■ **WORK TO COMPLETE**:
Your response should match the records line for line.

■ **DATA RECORDS**:
__________________________________________________

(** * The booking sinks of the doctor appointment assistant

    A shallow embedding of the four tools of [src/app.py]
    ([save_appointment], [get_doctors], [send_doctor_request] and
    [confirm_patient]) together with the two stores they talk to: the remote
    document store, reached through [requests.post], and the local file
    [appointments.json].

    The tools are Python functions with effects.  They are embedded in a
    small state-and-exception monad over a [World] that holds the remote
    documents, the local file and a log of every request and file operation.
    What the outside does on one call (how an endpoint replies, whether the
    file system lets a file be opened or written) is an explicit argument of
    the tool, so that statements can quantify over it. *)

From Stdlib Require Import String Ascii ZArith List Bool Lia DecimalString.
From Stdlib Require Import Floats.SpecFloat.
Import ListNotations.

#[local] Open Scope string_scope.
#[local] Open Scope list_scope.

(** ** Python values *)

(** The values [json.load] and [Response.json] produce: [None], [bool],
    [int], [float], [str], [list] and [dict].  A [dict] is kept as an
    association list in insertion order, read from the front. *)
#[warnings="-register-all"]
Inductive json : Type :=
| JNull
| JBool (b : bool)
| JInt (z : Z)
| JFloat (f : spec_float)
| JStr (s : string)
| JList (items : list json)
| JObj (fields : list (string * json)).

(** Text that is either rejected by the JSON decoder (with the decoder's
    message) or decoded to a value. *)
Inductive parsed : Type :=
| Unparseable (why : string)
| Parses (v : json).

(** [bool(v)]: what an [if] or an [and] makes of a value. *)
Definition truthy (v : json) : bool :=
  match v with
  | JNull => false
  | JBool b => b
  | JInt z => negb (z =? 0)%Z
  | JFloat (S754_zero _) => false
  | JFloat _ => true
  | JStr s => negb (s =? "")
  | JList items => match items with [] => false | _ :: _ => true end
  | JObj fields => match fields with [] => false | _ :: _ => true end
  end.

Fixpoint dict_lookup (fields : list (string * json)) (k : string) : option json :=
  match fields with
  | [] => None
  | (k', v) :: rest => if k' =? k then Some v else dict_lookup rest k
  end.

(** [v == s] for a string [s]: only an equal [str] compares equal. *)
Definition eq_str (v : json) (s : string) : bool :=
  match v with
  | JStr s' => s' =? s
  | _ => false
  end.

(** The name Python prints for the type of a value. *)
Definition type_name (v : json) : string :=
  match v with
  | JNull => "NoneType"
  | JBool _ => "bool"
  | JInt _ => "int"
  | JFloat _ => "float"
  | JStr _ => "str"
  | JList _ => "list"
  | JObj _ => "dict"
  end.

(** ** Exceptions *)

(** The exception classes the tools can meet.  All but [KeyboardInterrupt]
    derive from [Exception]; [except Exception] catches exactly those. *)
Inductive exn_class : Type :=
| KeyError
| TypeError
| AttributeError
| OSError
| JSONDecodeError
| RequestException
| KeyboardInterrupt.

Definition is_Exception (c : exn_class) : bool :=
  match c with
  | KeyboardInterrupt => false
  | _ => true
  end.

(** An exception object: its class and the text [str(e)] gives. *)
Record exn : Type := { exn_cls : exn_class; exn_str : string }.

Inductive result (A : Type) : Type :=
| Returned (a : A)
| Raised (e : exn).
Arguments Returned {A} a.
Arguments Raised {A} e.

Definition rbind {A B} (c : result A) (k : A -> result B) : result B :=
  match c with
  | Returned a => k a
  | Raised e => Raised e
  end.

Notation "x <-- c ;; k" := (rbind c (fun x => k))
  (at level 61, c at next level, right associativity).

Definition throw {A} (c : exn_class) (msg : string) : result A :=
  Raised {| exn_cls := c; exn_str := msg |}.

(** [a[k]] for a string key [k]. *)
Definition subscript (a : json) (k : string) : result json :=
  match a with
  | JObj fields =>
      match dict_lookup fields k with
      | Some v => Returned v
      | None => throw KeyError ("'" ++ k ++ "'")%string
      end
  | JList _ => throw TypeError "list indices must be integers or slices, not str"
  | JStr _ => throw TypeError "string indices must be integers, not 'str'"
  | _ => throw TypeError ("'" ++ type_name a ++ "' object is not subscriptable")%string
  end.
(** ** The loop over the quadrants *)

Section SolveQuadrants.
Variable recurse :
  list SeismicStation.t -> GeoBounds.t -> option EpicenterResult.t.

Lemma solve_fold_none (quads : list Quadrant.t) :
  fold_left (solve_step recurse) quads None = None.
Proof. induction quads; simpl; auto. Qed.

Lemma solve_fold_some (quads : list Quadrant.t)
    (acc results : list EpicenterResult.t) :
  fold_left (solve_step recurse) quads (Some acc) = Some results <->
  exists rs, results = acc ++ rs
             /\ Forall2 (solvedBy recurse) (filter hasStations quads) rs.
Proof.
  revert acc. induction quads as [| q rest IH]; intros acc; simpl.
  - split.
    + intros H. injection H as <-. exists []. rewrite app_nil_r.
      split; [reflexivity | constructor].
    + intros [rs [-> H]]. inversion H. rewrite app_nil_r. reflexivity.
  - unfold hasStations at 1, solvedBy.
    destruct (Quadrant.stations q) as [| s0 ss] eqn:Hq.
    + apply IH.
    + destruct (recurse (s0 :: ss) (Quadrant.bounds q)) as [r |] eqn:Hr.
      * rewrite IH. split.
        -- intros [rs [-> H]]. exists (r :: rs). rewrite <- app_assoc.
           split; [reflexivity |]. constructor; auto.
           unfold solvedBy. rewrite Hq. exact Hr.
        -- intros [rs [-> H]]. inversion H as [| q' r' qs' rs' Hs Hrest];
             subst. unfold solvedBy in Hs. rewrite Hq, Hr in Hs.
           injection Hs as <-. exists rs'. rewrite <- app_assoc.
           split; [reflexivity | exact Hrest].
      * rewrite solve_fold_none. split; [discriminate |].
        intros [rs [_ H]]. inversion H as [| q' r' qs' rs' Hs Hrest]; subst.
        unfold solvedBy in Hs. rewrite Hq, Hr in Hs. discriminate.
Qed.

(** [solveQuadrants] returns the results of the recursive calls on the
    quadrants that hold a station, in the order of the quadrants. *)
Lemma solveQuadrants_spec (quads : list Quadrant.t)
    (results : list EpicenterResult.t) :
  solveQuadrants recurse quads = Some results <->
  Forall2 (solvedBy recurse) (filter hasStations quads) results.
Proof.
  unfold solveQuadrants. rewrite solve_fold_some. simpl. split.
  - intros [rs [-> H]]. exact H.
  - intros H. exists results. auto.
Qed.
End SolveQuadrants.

__________________________________________________

■ **RESPONSE TO THE TASK**:
(** * The booking sinks of the doctor appointment assistant

    A shallow embedding of the four tools of [src/app.py]
    ([save_appointment], [get_doctors], [send_doctor_request] and
    [confirm_patient]) together with the two stores they talk to: the remote
    document store, reached through [requests.post], and the local file
    [appointments.json].

    The tools are Python functions with effects.  They are embedded in a
    small state-and-exception monad over a [World] that holds the remote
    documents, the local file and a log of every request and file operation.
    What the outside does on one call (how an endpoint replies, whether the
    file system lets a file be opened or written) is an explicit argument of
    the tool, so that statements can quantify over it. *)

From Stdlib Require Import String Ascii ZArith List Bool Lia DecimalString.
From Stdlib Require Import Floats.SpecFloat.
Import ListNotations.

#[local] Open Scope string_scope.
#[local] Open Scope list_scope.

(** ** Python values *)

(** The values [json.load] and [Response.json] produce: [None], [bool],
    [int], [float], [str], [list] and [dict].  A [dict] is kept as an
    association list in insertion order, read from the front. *)
#[warnings="-register-all"]
Inductive json : Type :=
| JNull
| JBool (b : bool)
| JInt (z : Z)
| JFloat (f : spec_float)
| JStr (s : string)
| JList (items : list json)
| JObj (fields : list (string * json)).

(** Text that is either rejected by the JSON decoder (with the decoder's
    message) or decoded to a value. *)
Inductive parsed : Type :=
| Unparseable (why : string)
| Parses (v : json).

(** [bool(v)]: what an [if] or an [and] makes of a value. *)
Definition truthy (v : json) : bool :=
  match v with
  | JNull => false
  | JBool b => b
  | JInt z => negb (z =? 0)%Z
  | JFloat (S754_zero _) => false
  | JFloat _ => true
  | JStr s => negb (s =? "")
  | JList items => match items with [] => false | _ :: _ => true end
  | JObj fields => match fields with [] => false | _ :: _ => true end
  end.

Fixpoint dict_lookup (fields : list (string * json)) (k : string) : option json :=
  match fields with
  | [] => None
  | (k', v) :: rest => if k' =? k then Some v else dict_lookup rest k
  end.

(** [v == s] for a string [s]: only an equal [str] compares equal. *)
Definition eq_str (v : json) (s : string) : bool :=
  match v with
  | JStr s' => s' =? s
  | _ => false
  end.

(** The name Python prints for the type of a value. *)
Definition type_name (v : json) : string :=
  match v with
  | JNull => "NoneType"
  | JBool _ => "bool"
  | JInt _ => "int"
  | JFloat _ => "float"
  | JStr _ => "str"
  | JList _ => "list"
  | JObj _ => "dict"
  end.

(** ** Exceptions *)

(** The exception classes the tools can meet.  All but [KeyboardInterrupt]
    derive from [Exception]; [except Exception] catches exactly those. *)
Inductive exn_class : Type :=
| KeyError
| TypeError
| AttributeError
| OSError
| JSONDecodeError
| RequestException
| KeyboardInterrupt.

Definition is_Exception (c : exn_class) : bool :=
  match c with
  | KeyboardInterrupt => false
  | _ => true
  end.

(** An exception object: its class and the text [str(e)] gives. *)
Record exn : Type := { exn_cls : exn_class; exn_str : string }.

Inductive result (A : Type) : Type :=
| Returned (a : A)
| Raised (e : exn).
Arguments Returned {A} a.
Arguments Raised {A} e.

Definition rbind {A B} (c : result A) (k : A -> result B) : result B :=
  match c with
  | Returned a => k a
  | Raised e => Raised e
  end.

Notation "x <-- c ;; k" := (rbind c (fun x => k))
  (at level 61, c at next level, right associativity).

Definition throw {A} (c : exn_class) (msg : string) : result A :=
  Raised {| exn_cls := c; exn_str := msg |}.

(** [a[k]] for a string key [k]. *)
Definition subscript (a : json) (k : string) : result json :=
  match a with
  | JObj fields =>
      match dict_lookup fields k with
      | Some v => Returned v
      | None => throw KeyError ("'" ++ k ++ "'")%string
      end
  | JList _ => throw TypeError "list indices must be integers or slices, not str"
  | JStr _ => throw TypeError "string indices must be integers, not 'str'"
  | _ => throw TypeError ("'" ++ type_name a ++ "' object is not subscriptable")%string
  end.
(** ** The loop over the quadrants *)

Section SolveQuadrants.
Variable recurse :
  list SeismicStation.t -> GeoBounds.t -> option EpicenterResult.t.

Lemma solve_fold_none (quads : list Quadrant.t) :
  fold_left (solve_step recurse) quads None = None.
Proof. induction quads; simpl; auto. Qed.

Lemma solve_fold_some (quads : list Quadrant.t)
    (acc results : list EpicenterResult.t) :
  fold_left (solve_step recurse) quads (Some acc) = Some results <->
  exists rs, results = acc ++ rs
             /\ Forall2 (solvedBy recurse) (filter hasStations quads) rs.
Proof.
  revert acc. induction quads as [| q rest IH]; intros acc; simpl.
  - split.
    + intros H. injection H as <-. exists []. rewrite app_nil_r.
      split; [reflexivity | constructor].
    + intros [rs [-> H]]. inversion H. rewrite app_nil_r. reflexivity.
  - unfold hasStations at 1, solvedBy.
    destruct (Quadrant.stations q) as [| s0 ss] eqn:Hq.
    + apply IH.
    + destruct (recurse (s0 :: ss) (Quadrant.bounds q)) as [r |] eqn:Hr.
      * rewrite IH. split.
        -- intros [rs [-> H]]. exists (r :: rs). rewrite <- app_assoc.
           split; [reflexivity |]. constructor; auto.
           unfold solvedBy. rewrite Hq. exact Hr.
        -- intros [rs [-> H]]. inversion H as [| q' r' qs' rs' Hs Hrest];
             subst. unfold solvedBy in Hs. rewrite Hq, Hr in Hs.
           injection Hs as <-. exists rs'. rewrite <- app_assoc.
           split; [reflexivity | exact Hrest].
      * rewrite solve_fold_none. split; [discriminate |].
        intros [rs [_ H]]. inversion H as [| q' r' qs' rs' Hs Hrest]; subst.
        unfold solvedBy in Hs. rewrite Hq, Hr in Hs. discriminate.
Qed.

(** [solveQuadrants] returns the results of the recursive calls on the
    quadrants that hold a station, in the order of the quadrants. *)
Lemma solveQuadrants_spec (quads : list Quadrant.t)
    (results : list EpicenterResult.t) :
  solveQuadrants recurse quads = Some results <->
  Forall2 (solvedBy recurse) (filter hasStations quads) results.
Proof.
  unfold solveQuadrants. rewrite solve_fold_some. simpl. split.
  - intros [rs [-> H]]. exact H.
  - intros H. exists results. auto.
Qed.
End SolveQuadrants.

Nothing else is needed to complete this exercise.